Plastics, the bain of our lives now, would breakdown over a thousand years or so. Most metals corrode away in a few hundred years or less. Just look at the wreck of the titanic, 46,000 tons of steel and iron, 3700 meters deep in the Atlantic, probably one of the best places to be preserved in and yet, it will have been consumed by iron eating bacteria within a few hundred years. Only objects made from gold, silver, and platinum on board would survive intact for long enough if protected from erosion.
The radioactive fallout from the atomic tests in the 50’s and 60’s would have all but disappeared, the longest-lived isotope from these, iodine 129 has a half-life of 15.7 million years, so in 65 million years it will be pretty much gone.
The objects on the moon that we left behind, should anyone in the future be able to get would not be spared either. They would be hidden under the gradual accumulation of lunar dust and the weathering effects from the harsh solar radiation and micrometeorites. The same would happen to the rovers on mars too, only in a similar way to here on earth.
Even the ecological mess and climate change we are creating would be undone in time. The earth has been through much bigger changes and survived.

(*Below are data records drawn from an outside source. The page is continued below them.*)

(** * FixPeriNeigh: the peridynamic bond store of src/PERI/fix_peri_neigh.cpp

    A shallow embedding of the C++ class [FixPeriNeigh] and proofs of the
    properties its specification states.

    Modelling conventions.
    - A C++ [int] is a [Z]; the counters of the class count the elements
      of the lists they walk and wrap-around is not modelled.
    - A finite C++ [double] is the rational number [Q] it denotes.  An
      arithmetic operation of the machine is the exact operation followed by
      the rounding [rnd] of the result to a [double]; every theorem holds
      for every [rnd], and [round64] is the rounding of IEEE 754 binary64
      (to nearest, ties to even), taken from the Standard Library's
      [SpecFloat].  Every operation is rounded on its own (no fused
      multiply-add, no extended precision).  Infinities and NaN are not
      values of the model: it follows the runs in which no operation
      overflows or divides by zero.
      [int_to_double] is the implicit conversion of an [int] stored into a
      [double]; [double_to_int] is [static_cast<int>], truncation toward
      zero.
    - The arrays owned by the class ([npartner], [partner], [r0], [vinter],
      [wvolume]) are lists; every read and write of them is bounds checked
      and an access outside the allocation yields [OutOfBounds] (undefined
      behaviour in C++).  A two-dimensional array is a list of rows, and
      [rd2] and [wr2] also refuse a column outside the row: the code never
      asks for one while [npartner[i] <= maxpartner].  The rows are slices
      of one block, so the machine does not refuse such a column;
      [wr2_block] is its write, and [unpack_exchange_block] is
      [unpack_exchange] as the machine runs it.
    - Arrays owned by other classes ([atom->x], [atom->tag], ...) and message
      buffers ([double *buf]) are total functions of the index.
    - [error->one] yields [Fatal]. *)

From Stdlib Require Import ZArith QArith Qabs Qreduction Lia Lqa String.
From Stdlib Require Import Floats.SpecFloat.
From stdpp Require Import base option list list_numbers.

Local Open Scope Z_scope.

(** ** Outcomes of a member function *)

Inductive result (A : Type) : Type :=
| Ok (a : A)
| OutOfBounds
| Fatal (msg : string).
Arguments Ok {A} a.
Arguments OutOfBounds {A}.
Arguments Fatal {A} msg.

#[global] Instance result_ret : MRet result := fun A a => Ok a.
#[global] Instance result_bind : MBind result := fun A B f m =>
  match m with
  | Ok a => f a
  | OutOfBounds => OutOfBounds
  | Fatal msg => Fatal msg
  end.

(** [for (n = ...; ...; n++) body] over the index values [l], threading the
    loop-carried variables [s]. *)
Fixpoint for_ {S : Type} (l : list Z) (body : Z → S → result S) (s : S) : result S :=
  match l with
  | [] => Ok s
  | n :: l' => s' ← body n s; for_ l' body s'
  end.

(** ** Numbers *)

Definition int_to_double (z : Z) : Q := inject_Z z.
Definition double_to_int (q : Q) : Z := Z.quot (Qnum q) (Zpos (Qden q)).

(** *** IEEE 754 binary64

    The rounding of a rational to the nearest [double], ties to even, and
    the correctly rounded square root, both computed by the Standard
    Library's specification of binary floating point at precision 53 and
    maximal exponent 1024.  A result that overflows is taken to [2^1024],
    beyond every [double]. *)

Definition Z2SF (z : Z) : spec_float :=
  match z with
  | Z0 => S754_zero false
  | Zpos p => S754_finite false p 0
  | Zneg p => S754_finite true p 0
  end.

Definition SF2Q (f : spec_float) : Q :=
  match f with
  | S754_zero _ => 0%Q
  | S754_finite s m e =>
      Qred (inject_Z (if s then Zneg m else Zpos m)
            * (if 0 <=? e then inject_Z (2 ^ e) else 1 # Pos.pow 2 (Z.to_pos (- e))))%Q
  | S754_infinity s => inject_Z (if s then - 2 ^ 1024 else 2 ^ 1024)
  | S754_nan => 0%Q
  end.

Definition Q2SF (q : Q) : spec_float :=
  let q := Qred q in
  SFdiv 53 1024 (Z2SF (Qnum q)) (Z2SF (Zpos (Qden q))).

Definition round64 (q : Q) : Q := SF2Q (Q2SF q).

Definition sqrt64 (q : Q) : Q := SF2Q (SFsqrt 53 1024 (Q2SF q)).

(** ** Arrays *)

Definition rd {A} (a : list A) (i : Z) : result A :=
  if 0 <=? i then
    match a !! Z.to_nat i with
    | Some v => Ok v
    | None => OutOfBounds
    end
  else OutOfBounds.

Definition wr {A} (a : list A) (i : Z) (v : A) : result (list A) :=
  if (0 <=? i) && (i <? Z.of_nat (length a)) then Ok (<[Z.to_nat i := v]> a)
  else OutOfBounds.

Definition rd2 {A} (a : list (list A)) (i k : Z) : result A :=
  row ← rd a i; rd row k.

Definition wr2 {A} (a : list (list A)) (i k : Z) (v : A) : result (list (list A)) :=
  row ← rd a i; row' ← wr row k v; wr a i row'.

(** A message buffer [double *buf]. *)
Abbreviation buffer := (Z → Q).

Definition buf_set (buf : buffer) (m : Z) (v : Q) : buffer :=
  fun k => if k =? m then v else buf k.

(** The words [buf[off .. off+len)]. *)
Definition buf_words (buf : buffer) (off len : Z) : list Q :=
  buf <$> seqZ off len.

(** ** The state of the class *)

Record FixPeriNeigh : Type := mkFix {
  first : Z;
  maxpartner : Z;
  npartner : list Z;
  partner : list (list Z);
  r0 : list (list Q);
  vinter : list Q;
  wvolume : list Q
}.

Definition set_first (v : Z) (st : FixPeriNeigh) : FixPeriNeigh :=
  mkFix v (maxpartner st) (npartner st) (partner st) (r0 st) (vinter st) (wvolume st).
Definition set_maxpartner (v : Z) (st : FixPeriNeigh) : FixPeriNeigh :=
  mkFix (first st) v (npartner st) (partner st) (r0 st) (vinter st) (wvolume st).
Definition set_npartner (v : list Z) (st : FixPeriNeigh) : FixPeriNeigh :=
  mkFix (first st) (maxpartner st) v (partner st) (r0 st) (vinter st) (wvolume st).
Definition set_partner (v : list (list Z)) (st : FixPeriNeigh) : FixPeriNeigh :=
  mkFix (first st) (maxpartner st) (npartner st) v (r0 st) (vinter st) (wvolume st).
Definition set_r0 (v : list (list Q)) (st : FixPeriNeigh) : FixPeriNeigh :=
  mkFix (first st) (maxpartner st) (npartner st) (partner st) v (vinter st) (wvolume st).
Definition set_vinter (v : list Q) (st : FixPeriNeigh) : FixPeriNeigh :=
  mkFix (first st) (maxpartner st) (npartner st) (partner st) (r0 st) v (wvolume st).
Definition set_wvolume (v : list Q) (st : FixPeriNeigh) : FixPeriNeigh :=
  mkFix (first st) (maxpartner st) (npartner st) (partner st) (r0 st) (vinter st) v.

The biggest as far as life is concerned was the Permian–Triassic extinction event about 252 million years ago where 96% of all marine life and 70% of land-based vertebrates became extinct and co2 levels were 7 times what they are now. The recovery took between 2 and 10 million years and saw the dinosaurs become the dominant species afterwards.
Some of the smaller items made we have from glass and some ceramics which are effectively manmade rocks, could survive if they were protected from erosion but it will be the unseen effects that will be the biggest giveaways that our technological civilization had ever existed, though you would need a mass spectrometer to find them.
This would be the huge spike in the amount of carbon in the atmosphere over the last 200 years and the biggest disruption of the nitrogen cycle for 2.5 billion years due to the use of artificial fertilizers and wastewater runoff. Other things would be noticeable by their absence, namely the variety of other species, the current extinction rate is up to a thousand times higher than it would be without us around.
But other than this, in 65 million years, there will almost nothing left on earth to show for our civilization, our accumulated knowledge, our thoughts, ideas, art and culture other than a few fossilised bones, some gold & silver jewelry artifacts and maybe some human footprints beside a long since dried up river bed, if you were lucky enough to find them at all.
No one would have any idea what we were really like, just like we would have no idea what a previous advanced civilization might have been like.
The irony is that the more ecologically and in harmony we live with nature now, the less of an impact we will have on the earth for anyone to find in the future. Equally there if was any previous technological earth-based civilization that had come to the same conclusion, then the less likely we are to find any trace of them.
However, we will have left behind a handful objects that will be in pristine condition and would tell any future earthlings a great deal about us even down to what we look and sound like if they could find them, because aren’t on earth.
They will be travelling in space, and in 65 million years they will be about 35 quadrillion kilometers away or about 3740 light years. The space probes Voyager 1 & 2, Pioneer 10 & 11 and New Horizons, far from the sun or probably any other star for that matter, will most likely outlast the Earth and the Sun, destined to wander the depths of space until they either crash into something or are picked up another intelligent species or maybe even our space-faring descendants if we make it that far.
Who knows maybe they will be some 3700 or so light-years behind the last lot of satellites launched from earth.